I am not sure what this says about me but I love a bit of crazy and Jayne, formerly, Wayne County and the Electric Chairs do it for me, musical break.

https://www.youtube.com/watch?v=U_ZzPSjdQhI

Yes I went punk in the late 70’s and that hit the anarchic spirit in me that added to the skinhead defiance already in me helped shape the me I am now. Throughout life we leave behind old tribes and join new ones, we migrate alone and sometimes with friends, its a complex life and we do it largely without effort. Of course there are those who are raised to a kind of cultural certainty for religious/ideological reasons who’s tribes erect such effective barriers that it is possible to remain insulated from outside influences from cradle to grave. I will return to a discussion on the sacred and the profane later. For now it is enough that we begin to recognise that we do live in the time of the tribes, The diversification of most societies that we see reflected most in the western world has brought with it a conservative fundamentalist backlash from societies far away and from sections of our own societies (I refer here principally to the USA and UK).

I read Left of Bang a while ago, iconography was rightly recognised as a key source of information. We process vast amounts of information daily, hourly, we are quite expert at sifting that information for the key pieces.  If we buy products they often come complete with universally understandable warning signs and symbols often accompanied by explanatory texts. When Mo Teague writes about the cowboy code we all understand the symbolism that was imbued in the white hat black hat movies of old. Now we will have different visual clues as to who is good and who is bad, politically correct clues probably, but clues nonetheless.

Last month I mentioned the symbolic importance of the black belt to many martial arts. Last Saturday one of my students pointed out I had the wrong belt on as I had a plain black belt, no red tabs to represent my dan grades (lets not go there yet), I pointed out that it was a nice new one and not faded like my old one. In the last week or so we have graded a number of students who have all now got new coloured belts as they edge towards the desired black one. We all know, whether we have trained in a martial art or not, that there is a mystique attached to the coveted black belt, a kudos that many aspire to and few achieve…….. Or am I just believing my own bullshit?

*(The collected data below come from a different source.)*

(* ===== verification/Shield.v ===== *)
(** * The modem of the shield

    [external_libs/gemalto/platform/connect_shield]: the second way to the secure element,
    and to the network. [at_parser.c] recognizes the answers of the modem by the DJB2 hashes
    of their first words; [modem.c] makes commands for the secure element and TCP sockets
    of it; [ConnectShield_SE.cpp] and [ConnectShield_Net.cpp] give them to their interfaces.
    The serial port is an interface, which [Usart] implements; formatted output to the port
    is part of the C library. *)
From Stdlib Require Import Ascii String.
From S2P Require Import Prelude Text SecureElement Modem Usart.

(** ** The port *)

(** [usart_read], none for -1; [usart_write]; [fprintf]; [delay_ms]; the clock of the
    modem. *)
Class ShieldPort (K : Type) := {
  port_read : nat -> M K (option (list Z));
  port_write : list Z -> M K (option nat);
  port_print : list Z -> M K unit;
  delay_ms : Z -> M K unit;
  pwm_start : M K unit }.

(** ** The parser *)

Definition AT_GENERIC_EVENT_MASK : Z := 128.
Definition AT_SPECIFIC_EVENT_MASK : Z := 64.
Definition AT_NO_EVENT : Z := Z.lor AT_GENERIC_EVENT_MASK 0.
Definition AT_IDLE_EVENT : Z := Z.lor AT_GENERIC_EVENT_MASK 1.
Definition AT_TIMEOUT_EVENT : Z := Z.lor AT_GENERIC_EVENT_MASK 2.
Definition AT_COMMAND_SUCCESS_EVENT : Z := Z.lor AT_GENERIC_EVENT_MASK 3.
Definition AT_COMMAND_FAILURE_EVENT : Z := Z.lor AT_GENERIC_EVENT_MASK 4.
Definition AT_COMMAND_NOTIFICATION_EVENT : Z := Z.lor AT_GENERIC_EVENT_MASK 5.

(** An entry of a table; callbacks act outside of the parser. *)
Record at_map_entry_t (K : Type) := AtEntry { entry_hash : Z; entry_evt : Z; entry_cb : option (Z -> M K unit) }.
Arguments AtEntry {K}.
Arguments entry_hash {K} a.
Arguments entry_evt {K} a.
Arguments entry_cb {K} a.
Record at_t (K : Type) := At {
  at_locked : bool;
  generic_table : list (at_map_entry_t K);
  specific_table : list (at_map_entry_t K);
  async_cb : option (Z -> M K unit);
  at_io : K }.
Arguments At {K}.
Arguments at_locked {K} a.
Arguments generic_table {K} a.
Arguments specific_table {K} a.
Arguments async_cb {K} a.
Arguments at_io {K} a.

Definition is_response (evt : Z) : bool := (evt =? AT_COMMAND_SUCCESS_EVENT) || (evt =? AT_COMMAND_FAILURE_EVENT).
(** The characters a word ends with, and those skipped in front of one. *)
Definition is_delimiter (c : Z) : bool := (c =? 10) || (c =? 62) || (c =? 44) || (c =? 58).
Definition is_blank (c : Z) : bool := (c =? 32) || (c =? 13) || (c =? 10).
(** [((hash << 5) + hash) + c]. *)
Definition djb2_step (hash c : Z) : Z := u32 (u32 (u32 (Z.shiftl hash 5) + hash) + c).

Section parser.
Context {K : Type} `{!ShieldPort K} (fuel : nat).

Definition on_io {A} (m : M K A) : M (at_t K) A := fun a =>
  match m (at_io a) with
  | Ret (x, k) => Ret (x, At (at_locked a) (generic_table a) (specific_table a) (async_cb a) k)
  | Exn e => Exn e
  end.
Definition set_locked (b : bool) : M (at_t K) unit :=
  modify (fun a => At b (generic_table a) (specific_table a) (async_cb a) (at_io a)).
Definition set_async (f : option (Z -> M K unit)) : M (at_t K) unit :=
  modify (fun a => At (at_locked a) (generic_table a) (specific_table a) f (at_io a)).

(** [async_cb] is left as it is. *)
Definition at_init (table : list (at_map_entry_t K)) : M (at_t K) unit :=
  modify (fun a => At false table [] (async_cb a) (at_io a)).
Definition at_unlock : M (at_t K) unit :=
  modify (fun a => At false (generic_table a) [] (async_cb a) (at_io a)).

Definition at_hash_map_contains (hash : Z) (a : at_t K) : option (at_map_entry_t K) :=
  match list_find (fun e => hash = entry_hash e) (generic_table a) with
  | Some (_, e) => Some e
  | None => snd <$> list_find (fun e => hash = entry_hash e) (specific_table a)
  end.

(** One character, if there is one. *)
Definition at_read_c : M (at_t K) (option Z) :=
  r ← on_io (port_read 1);
  mret (match r with Some [c] => Some c | _ => None end).

(** What is done about a known word. *)
Definition at_found (e : at_map_entry_t K) : M (at_t K) unit :=
  let evt := entry_evt e in
  _ ← (if is_response evt then _ ← on_io (delay_ms 100); at_unlock else mret tt);
  _ ← (match entry_cb e with Some f => on_io (f evt) | None => mret tt end);
  f ← gets async_cb;
  match f with
  | Some f =>
      if is_response evt then _ ← on_io (f evt); set_async None
      else if evt =? AT_COMMAND_NOTIFICATION_EVENT then on_io (f evt)
      else mret tt
  | None => mret tt
  end.

(** The loop; [c] is the last character, which is not looked at while [read] is zero. *)
Fixpoint recv_loop (n : nat) (read hash c : Z) : M (at_t K) Z :=
  match n with
  | O => raise OutOfFuel
  | S n' =>
      let loop read hash c :=
        if negb (read =? 0) && negb (c =? 10) then recv_loop n' read hash c else mret AT_TIMEOUT_EVENT in
      r ← at_read_c;
      match r with
      | None => loop read hash c
      | Some c =>
          let read := u16 (read + 1) in
          if (read =? 1) && is_blank c then loop 0 hash c
          else
            let hash := djb2_step hash c in
            if is_delimiter c then
              a ← get;
              match at_hash_map_contains hash a with
              | Some e => _ ← at_found e; mret (entry_evt e)
              | None => loop read hash c
              end
            else loop read hash c
      end
  end.
Definition at_process_recv : M (at_t K) Z := recv_loop fuel 0 5381 0.

(** Events are awaited until [p] holds of one. *)
Fixpoint wait_until (n : nat) (p : Z -> bool) : M (at_t K) Z :=
  match n with
  | O => raise OutOfFuel
  | S n' => evt ← at_process_recv; if p evt then mret evt else wait_until n' p
  end.
Fixpoint wait_unlocked (n : nat) : M (at_t K) unit :=
  match n with
  | O => raise OutOfFuel
  | S n' => l ← gets at_locked; if l : bool then _ ← at_process_recv; wait_unlocked n' else mret tt
  end.
Definition at_lock : M (at_t K) unit :=
  _ ← wait_unlocked fuel;
  _ ← wait_until fuel (fun evt => evt =? AT_TIMEOUT_EVENT);
  set_locked true.
Definition at_wait_for_timeout : M (at_t K) unit :=
  _ ← wait_until fuel (fun evt => evt =? AT_TIMEOUT_EVENT); mret tt.
Definition at_wait_for_notification : M (at_t K) Z := wait_until fuel (fun evt => evt =? AT_COMMAND_NOTIFICATION_EVENT).
Definition at_wait_for_response : M (at_t K) Z := wait_until fuel is_response.
Definition at_wait_for_event (evt : Z) : M (at_t K) Z := wait_until fuel (fun e => e =? evt).

(** The bytes that are read; fewer than [len] after an error. The length returned is [len]
    in any case. *)
Fixpoint at_read_loop (n : nat) (len : nat) : M (at_t K) (list Z) :=
  match n with
  | O => raise OutOfFuel
  | S n' =>
      match len with
      | O => mret []
      | _ =>
          r ← on_io (port_read len);
          match r with
          | None => mret []
          | Some bs => rest ← at_read_loop n' (len - length bs); mret (bs ++ rest)
          end
      end
  end.
Definition at_read (len : nat) : M (at_t K) (list Z) := at_read_loop fuel len.
Fixpoint write_loop (n : nat) (bs : list Z) : M (at_t K) unit :=
  match n with
  | O => raise OutOfFuel
  | S n' =>
      match bs with
      | [] => mret tt
      | _ => r ← on_io (port_write bs); match r with None => mret tt | Some w => write_loop n' (drop w bs) end
      end
  end.
Definition at_write (bs : list Z) : M (at_t K) nat := _ ← write_loop fuel bs; mret (length bs).
Definition at_print (text : list Z) : M (at_t K) unit := on_io (port_print text).

(** A character into a variable that holds [c]. *)
Definition at_getc (c : Z) : M (at_t K) Z := bs ← at_read 1; mret (default c (head bs)).
End parser.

Well that debate aside the point of this article is to explore the central importance of the use of symbols to all of us, that and the fact that we all belong to multiple tribes, hold multiple identities and ranks and nearly always we actually know this, we just do not think about it consciously in the hurly burly noise of everyday life. Conscious reflection often gets drowned out in the increasing pace we live our lives, I think that is why I like to walk and cycle, to escape into the green that surrounds the city I live on the edge of. To find a space where the brain can switch off from doing all those things and in the pleasant tempo of exercise let it wander where it will. As this issue goes to publication I will be in Austria, up in the clean air of the Tyrol, recharging my batteries for a whole week. No martial arts, no self defence classes, no Gi and no black belt, no bag full of equipment and other props. I will be wearing the uniform of the walking class, the shorts, the boots and strolling around with my knapsack firmly on my back. I will meet others of this tribe and share pleasantries, we may not speak each others languages but we will recognise one another easily enough, the signs are all there if you care to read them.

Next month I will conclude this piece by examining the use of symbols in conflict, nothing raises passions like a good flag waving parade or a flag burning protest. Flags are pieces of coloured material imbued with incredible amounts of meaning, they go beyond expressing our membership of nation or state and deep into the personal identity of individuals, love them or hate them, flags are the most used and abused of our symbols, so until next month, Auf Wiedersehen.